Paradoxalmente, o Cristianismo branco católico nos Estados Unidos (igreja que muito contribuiu para sedimentar essa situação), se esqueceu da ética máxima do segundo mandamento, mas continua reclamando um sentimento religioso em suas ações e reações, mas não nas atitudes, e em DEUS NÓS CONFIAMOS, é o lema oficial na moeda norte-americana! Entretanto, continuam relegando sua população negra, sob a rígida casta social, às sarjetas da ordem social.
Em 1968, Martin Luther King é assassinado! Ouros líderes que lutaram pela causa da igualdade social, ficaram para as páginas da história. Diariamente nos noticiários se publicam relatos de mortes e violência contra a população negra. E assim se arrasta pela história um processo que parece não ter fim... no país da liberdade!

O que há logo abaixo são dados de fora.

Global Instance relevant_dec nm e : Decision (relevant nm e).
Proof. unfold relevant. apply _. Defined.

(** The relation that [collectRelations] appends to the table [t]
    called [nm] for the row [e]: the first branch (line 152) wins when
    [e.name] is [nm], the second (line 163) is taken otherwise. *)
Definition relationFor (reg : gmap string nat) (t : nat) (nm : string)
    (e : RelationRecord.t) (r : TableRelation) : Prop :=
  parent r = t ∧ cascades r = isCascade e ∧
  if decide (RelationRecord.name e = nm)
  then owner r = Owner.parent ∧ reg !! RelationRecord.table e = Some (table r)
  else owner r = Owner.self ∧ reg !! RelationRecord.name e = Some (table r).

(** The relations of [T] account for the rows [rows], one relation per
    relevant row, in order. *)
Definition accounts (st : State) (t : nat) (T : Table)
    (rows : list RelationRecord.t) (rs : list TableRelation) : Prop :=
  Forall2 (relationFor (allTables st) t (name T))
    (filter (relevant (name T)) rows) rs.

Section build_vocabulary.
Context (dbRelations : list RelationRecord.t).

(** Every table name a row mentions: the only names [tableFor] is ever
    called with. *)
Definition tableNames : list string :=
  dbRelations ≫= λ e, [RelationRecord.name e; RelationRecord.table e].

(** Names with no object yet: the other half of the measure. *)
Definition unregistered (st : State) : nat :=
  length (filter (λ n, allTables st !! n = None) tableNames).

(** A table is complete when it is collected and its relations account
    for all the rows. *)
Definition complete (st : State) (t : nat) : Prop :=
  ∃ T, heap st !! t = Some T ∧ collected T = true ∧
       accounts st t T dbRelations (relations T).

(** The monotone part of a transition. *)
Record extends (st st' : State) : Prop := {
  ext_reg : allTables st ⊆ allTables st';
  ext_checked : checkedTables st' = checkedTables st;
  ext_names : ∀ h T, heap st !! h = Some T →
    ∃ T', heap st' !! h = Some T' ∧ name T' = name T;
  ext_pending :
    uncollected st' + unregistered st' ≤ uncollected st + unregistered st;
  ext_size :
    length (heap st') + unregistered st' ≤ length (heap st) + unregistered st;
}.

(** [evolves a st st'] describes a run of the build between two moments
    at which no call other than the one on the active table [a] is in
    progress: collected tables other than [a] are not touched, the
    tables still uncollected were there before, and every table
    collected in between is complete. *)
Record evolves (a : option nat) (st st' : State) : Prop := {
  ev_extends : extends st st';
  ev_untouched : ∀ h T, a ≠ Some h →
    heap st !! h = Some T → collected T = true → heap st' !! h = Some T;
  ev_stale : ∀ h T', heap st' !! h = Some T' → collected T' = false →
    heap st !! h = Some T';
  ev_fresh : ∀ h T', a ≠ Some h →
    heap st' !! h = Some T' → collected T' = true →
    heap st !! h = Some T' ∨ complete st' h;
}.

(** The specification of one call of the build: on a well-formed store
    with fewer than [k] pending tables, [recur] returns, and the store it
    returns has evolved by whole calls and has the argument collected. *)
Definition callSpec (recur : nat → State → option State) (k : nat) : Prop :=
  ∀ t st, wf st → t < length (heap st) →
    uncollected st + unregistered st < k →
    ∃ st', recur t st = Some st' ∧ wf st' ∧ evolves None st st' ∧
           ∃ T', heap st' !! t = Some T' ∧ collected T' = true.

(** What is known of the store that [collectRelations(table)] leaves:
    it is well formed, every table in it is complete, the target is
    object [0], nothing is checked yet. *)
Record built (target : string) (st : State) : Prop := {
  built_wf : wf st;
  built_complete : ∀ h, h < length (heap st) → complete st h;
  built_root : ∃ T, heap st !! 0 = Some T ∧ name T = target;
  built_checked : checkedTables st = ∅;
  built_size : length (heap st) ≤ 1 + 2 * length dbRelations;
}.

End build_vocabulary.

(** ** Searches, schemas and graphs *)

(** The only field a search writes is [checkedTables], and it only adds
    to it. *)
Definition onlyChecks (st st' : State) : Prop :=
  heap st' = heap st ∧ allTables st' = allTables st ∧
  checkedTables st ⊆ checkedTables st'.

(** [witness hp t res]: [res] is a chain that starts at table [t], goes
    down relations tagged [Owner.self] that cascade, and ends with a
    relation tagged [Owner.self] that does not. *)
Inductive witness (hp : list Table) : nat → Result → Prop :=
  | witness_here t T r P C :
      hp !! t = Some T → r ∈ relations T →
      owner r = Owner.self → cascades r = false →
      hp !! parent r = Some P → hp !! table r = Some C →
      witness hp t {| found := r; relationChain := [name P; name C] |}
  | witness_below t T r P res :
      hp !! t = Some T → r ∈ relations T →
      owner r = Owner.self → cascades r = true →
      witness hp (table r) res →
      hp !! parent r = Some P →
      witness hp t {| found := found res;
                      relationChain := name P :: relationChain res |}.

(** The tables checked between [old] and [new] have only cascading
    [Owner.self] relations, all leading to checked tables. *)
Definition closed (hp : list Table) (old new : gset nat) : Prop :=
  ∀ h T r, h ∈ new → h ∉ old → hp !! h = Some T → r ∈ relations T →
    owner r = Owner.self → cascades r = true ∧ table r ∈ new.

(** The termination measure of the search. *)
Definition unchecked (st : State) : nat :=
  length (filter (λ h, h ∉ checkedTables st) (seq 0 (length (heap st)))).

(** Stores the search can run on: well formed, with at most [L]
    relations per table. *)
Definition searchable (L : nat) (st : State) : Prop :=
  wf st ∧ ∀ h T, heap st !! h = Some T → length (relations T) ≤ L.

(** The specification of one call of the search. *)
Definition findSpec (recur : nat → State → option (option Result * State))
    (L k : nat) : Prop :=
  ∀ t st, searchable L st → t < length (heap st) → unchecked st < k →
    ∃ res st', recur t st = Some (res, st') ∧ onlyChecks st st' ∧
      t ∈ checkedTables st' ∧
      match res with
      | None => closed (heap st) (checkedTables st) (checkedTables st')
      | Some res => witness (heap st) t res
      end.

(** Reachability in the schema: from a table to the tables whose foreign
    keys reference it, along any row. *)
Inductive reachable (dbRelations : list RelationRecord.t) (target : string)
    : string → Prop :=
  | reachable_target : reachable dbRelations target target
  | reachable_child e :
      reachable dbRelations target (RelationRecord.table e) →
      e ∈ dbRelations →
      reachable dbRelations target (RelationRecord.name e).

A chamada supremacia branca jamais irá existir! A arrogância e ignorância de vasto setores de todas as sociedades guiadas pelo poder do homem branco, não tem a habilidade de compreender que a cor da pele, hábitos e costumes culturais são apenas uma circunstância geográfica; o ser humano é um só, em todos os lugares do planeta. Assim, não aceitando a convivência harmônica entre as diversidades. Advogar essa supremacia branca é apenas uma cínica e hipócrita metáfora para o poder. A humanidade nunca vai ser apenas branca, vai ser negra também, vai ser amarela, vermelha e todas as outras nuances de cores apresentadas pela miscigenação.